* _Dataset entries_
────────────────

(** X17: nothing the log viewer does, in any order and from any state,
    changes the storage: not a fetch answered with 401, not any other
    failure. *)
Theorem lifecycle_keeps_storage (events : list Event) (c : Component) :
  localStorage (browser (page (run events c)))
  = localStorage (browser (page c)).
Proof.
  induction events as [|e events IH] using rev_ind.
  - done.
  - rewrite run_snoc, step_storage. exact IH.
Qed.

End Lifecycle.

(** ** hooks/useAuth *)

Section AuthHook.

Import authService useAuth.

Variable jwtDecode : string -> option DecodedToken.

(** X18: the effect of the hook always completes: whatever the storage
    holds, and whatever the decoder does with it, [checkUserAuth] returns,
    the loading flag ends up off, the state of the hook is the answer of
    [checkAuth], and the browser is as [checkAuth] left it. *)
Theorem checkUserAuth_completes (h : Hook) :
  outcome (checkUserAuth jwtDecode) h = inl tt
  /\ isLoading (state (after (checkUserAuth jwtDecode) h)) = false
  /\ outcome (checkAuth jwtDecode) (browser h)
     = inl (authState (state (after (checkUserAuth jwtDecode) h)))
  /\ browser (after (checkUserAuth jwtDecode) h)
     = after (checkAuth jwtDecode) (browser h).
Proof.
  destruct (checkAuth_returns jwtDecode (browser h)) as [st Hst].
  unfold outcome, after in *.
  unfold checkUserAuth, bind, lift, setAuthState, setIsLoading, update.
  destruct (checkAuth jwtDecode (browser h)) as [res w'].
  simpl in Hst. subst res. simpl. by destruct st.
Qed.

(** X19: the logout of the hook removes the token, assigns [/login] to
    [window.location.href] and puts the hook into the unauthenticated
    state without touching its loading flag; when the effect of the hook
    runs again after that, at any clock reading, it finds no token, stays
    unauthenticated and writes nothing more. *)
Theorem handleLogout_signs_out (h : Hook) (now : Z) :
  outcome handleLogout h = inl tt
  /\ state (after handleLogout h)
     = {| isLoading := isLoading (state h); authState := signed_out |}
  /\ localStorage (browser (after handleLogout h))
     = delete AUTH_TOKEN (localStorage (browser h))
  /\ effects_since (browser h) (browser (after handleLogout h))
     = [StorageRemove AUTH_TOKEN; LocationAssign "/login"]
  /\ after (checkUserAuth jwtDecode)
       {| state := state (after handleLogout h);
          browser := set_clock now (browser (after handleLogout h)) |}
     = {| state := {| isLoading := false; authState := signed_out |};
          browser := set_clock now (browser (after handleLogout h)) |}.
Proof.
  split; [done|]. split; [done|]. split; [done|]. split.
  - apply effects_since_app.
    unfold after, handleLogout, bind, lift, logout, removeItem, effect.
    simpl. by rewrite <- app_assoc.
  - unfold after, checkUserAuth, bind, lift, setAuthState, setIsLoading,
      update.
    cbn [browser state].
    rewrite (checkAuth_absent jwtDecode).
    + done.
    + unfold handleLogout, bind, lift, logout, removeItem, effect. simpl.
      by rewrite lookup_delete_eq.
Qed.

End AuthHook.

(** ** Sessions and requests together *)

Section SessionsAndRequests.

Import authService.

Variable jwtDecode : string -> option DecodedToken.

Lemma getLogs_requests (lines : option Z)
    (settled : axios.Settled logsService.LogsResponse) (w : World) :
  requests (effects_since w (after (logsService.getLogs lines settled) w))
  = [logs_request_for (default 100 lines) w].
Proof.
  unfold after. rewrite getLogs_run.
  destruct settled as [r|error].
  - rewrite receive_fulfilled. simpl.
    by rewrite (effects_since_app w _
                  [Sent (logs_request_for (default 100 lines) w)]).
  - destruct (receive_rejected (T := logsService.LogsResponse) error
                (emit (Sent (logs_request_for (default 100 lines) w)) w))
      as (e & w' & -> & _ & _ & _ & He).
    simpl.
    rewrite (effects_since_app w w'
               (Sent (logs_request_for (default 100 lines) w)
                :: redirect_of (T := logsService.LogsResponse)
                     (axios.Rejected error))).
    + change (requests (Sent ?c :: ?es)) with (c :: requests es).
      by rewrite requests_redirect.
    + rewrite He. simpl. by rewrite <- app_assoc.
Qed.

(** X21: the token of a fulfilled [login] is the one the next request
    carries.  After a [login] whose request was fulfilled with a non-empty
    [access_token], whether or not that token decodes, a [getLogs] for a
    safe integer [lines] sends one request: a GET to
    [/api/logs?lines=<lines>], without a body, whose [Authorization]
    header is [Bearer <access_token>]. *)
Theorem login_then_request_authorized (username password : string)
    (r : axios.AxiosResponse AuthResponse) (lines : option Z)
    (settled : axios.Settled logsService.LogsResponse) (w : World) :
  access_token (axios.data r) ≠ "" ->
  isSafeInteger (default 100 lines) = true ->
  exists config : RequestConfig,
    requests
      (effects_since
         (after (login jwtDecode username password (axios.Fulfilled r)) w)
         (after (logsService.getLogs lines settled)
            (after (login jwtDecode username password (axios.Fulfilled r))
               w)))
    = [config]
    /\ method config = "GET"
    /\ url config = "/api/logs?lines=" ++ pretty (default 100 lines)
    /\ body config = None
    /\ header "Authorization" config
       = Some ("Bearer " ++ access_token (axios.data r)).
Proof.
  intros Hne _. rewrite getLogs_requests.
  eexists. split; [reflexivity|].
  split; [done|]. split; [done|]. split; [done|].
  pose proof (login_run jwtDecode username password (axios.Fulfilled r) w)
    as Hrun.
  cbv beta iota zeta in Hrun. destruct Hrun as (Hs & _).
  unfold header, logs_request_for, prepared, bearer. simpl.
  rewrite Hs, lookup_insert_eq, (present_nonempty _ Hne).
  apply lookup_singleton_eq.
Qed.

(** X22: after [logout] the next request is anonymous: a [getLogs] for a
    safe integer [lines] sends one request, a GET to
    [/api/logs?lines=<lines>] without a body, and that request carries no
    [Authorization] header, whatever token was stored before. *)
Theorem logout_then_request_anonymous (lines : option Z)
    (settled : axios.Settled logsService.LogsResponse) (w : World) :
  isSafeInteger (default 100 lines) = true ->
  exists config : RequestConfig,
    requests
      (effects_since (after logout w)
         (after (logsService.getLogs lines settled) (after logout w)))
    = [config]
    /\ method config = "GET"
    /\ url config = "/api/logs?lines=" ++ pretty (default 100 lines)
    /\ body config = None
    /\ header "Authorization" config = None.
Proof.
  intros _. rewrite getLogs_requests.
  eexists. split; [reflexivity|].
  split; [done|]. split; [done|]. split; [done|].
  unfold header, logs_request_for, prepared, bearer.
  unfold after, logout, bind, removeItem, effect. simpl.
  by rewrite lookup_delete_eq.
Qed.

────────────────

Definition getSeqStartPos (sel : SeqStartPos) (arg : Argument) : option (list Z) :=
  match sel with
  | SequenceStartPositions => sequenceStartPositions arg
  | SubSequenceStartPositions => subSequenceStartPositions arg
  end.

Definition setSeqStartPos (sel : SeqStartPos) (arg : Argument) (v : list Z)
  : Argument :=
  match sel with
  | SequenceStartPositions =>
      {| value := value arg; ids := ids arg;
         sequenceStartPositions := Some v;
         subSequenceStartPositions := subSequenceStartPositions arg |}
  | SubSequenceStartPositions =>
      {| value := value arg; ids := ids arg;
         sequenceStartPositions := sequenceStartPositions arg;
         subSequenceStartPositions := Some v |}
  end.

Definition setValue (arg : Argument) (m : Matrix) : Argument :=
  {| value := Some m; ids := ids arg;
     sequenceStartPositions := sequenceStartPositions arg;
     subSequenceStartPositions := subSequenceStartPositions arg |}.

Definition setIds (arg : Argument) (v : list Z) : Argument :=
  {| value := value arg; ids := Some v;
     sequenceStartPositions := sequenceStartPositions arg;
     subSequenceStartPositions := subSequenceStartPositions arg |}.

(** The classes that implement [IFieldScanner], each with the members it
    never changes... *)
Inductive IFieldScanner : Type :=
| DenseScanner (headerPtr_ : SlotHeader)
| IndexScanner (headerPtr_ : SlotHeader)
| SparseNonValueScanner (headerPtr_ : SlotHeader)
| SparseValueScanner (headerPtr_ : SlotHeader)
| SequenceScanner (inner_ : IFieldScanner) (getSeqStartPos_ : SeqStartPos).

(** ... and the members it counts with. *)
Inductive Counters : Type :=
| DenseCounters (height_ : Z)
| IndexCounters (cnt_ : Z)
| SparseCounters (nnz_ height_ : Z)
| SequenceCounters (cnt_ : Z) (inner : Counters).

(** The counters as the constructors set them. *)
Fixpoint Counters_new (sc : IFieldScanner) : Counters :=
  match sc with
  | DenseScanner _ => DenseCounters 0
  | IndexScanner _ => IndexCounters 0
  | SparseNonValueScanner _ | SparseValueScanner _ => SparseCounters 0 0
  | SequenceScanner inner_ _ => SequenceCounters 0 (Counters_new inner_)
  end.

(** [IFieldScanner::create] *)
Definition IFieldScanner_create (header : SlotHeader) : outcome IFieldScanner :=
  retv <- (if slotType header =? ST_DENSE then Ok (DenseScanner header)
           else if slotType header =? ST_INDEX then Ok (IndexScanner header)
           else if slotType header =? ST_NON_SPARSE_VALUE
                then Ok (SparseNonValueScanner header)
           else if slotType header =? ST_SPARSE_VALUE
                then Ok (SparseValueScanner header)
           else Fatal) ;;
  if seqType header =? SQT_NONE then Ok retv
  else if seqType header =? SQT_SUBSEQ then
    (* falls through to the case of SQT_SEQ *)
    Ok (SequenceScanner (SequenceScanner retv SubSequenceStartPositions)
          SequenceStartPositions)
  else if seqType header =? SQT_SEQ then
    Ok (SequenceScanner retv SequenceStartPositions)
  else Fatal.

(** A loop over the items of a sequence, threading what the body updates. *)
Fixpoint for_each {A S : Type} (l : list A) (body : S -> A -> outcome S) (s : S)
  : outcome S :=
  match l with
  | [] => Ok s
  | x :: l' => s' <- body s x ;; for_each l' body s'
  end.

────────────────

* _Aim of the exercise_
From the data above, gather every line that includes the word "Authorization".

* _Written answer_
    [/api/logs?lines=<lines>], without a body, whose [Authorization]
    /\ header "Authorization" config
    [Authorization] header, whatever token was stored before. *)
    /\ header "Authorization" config = None.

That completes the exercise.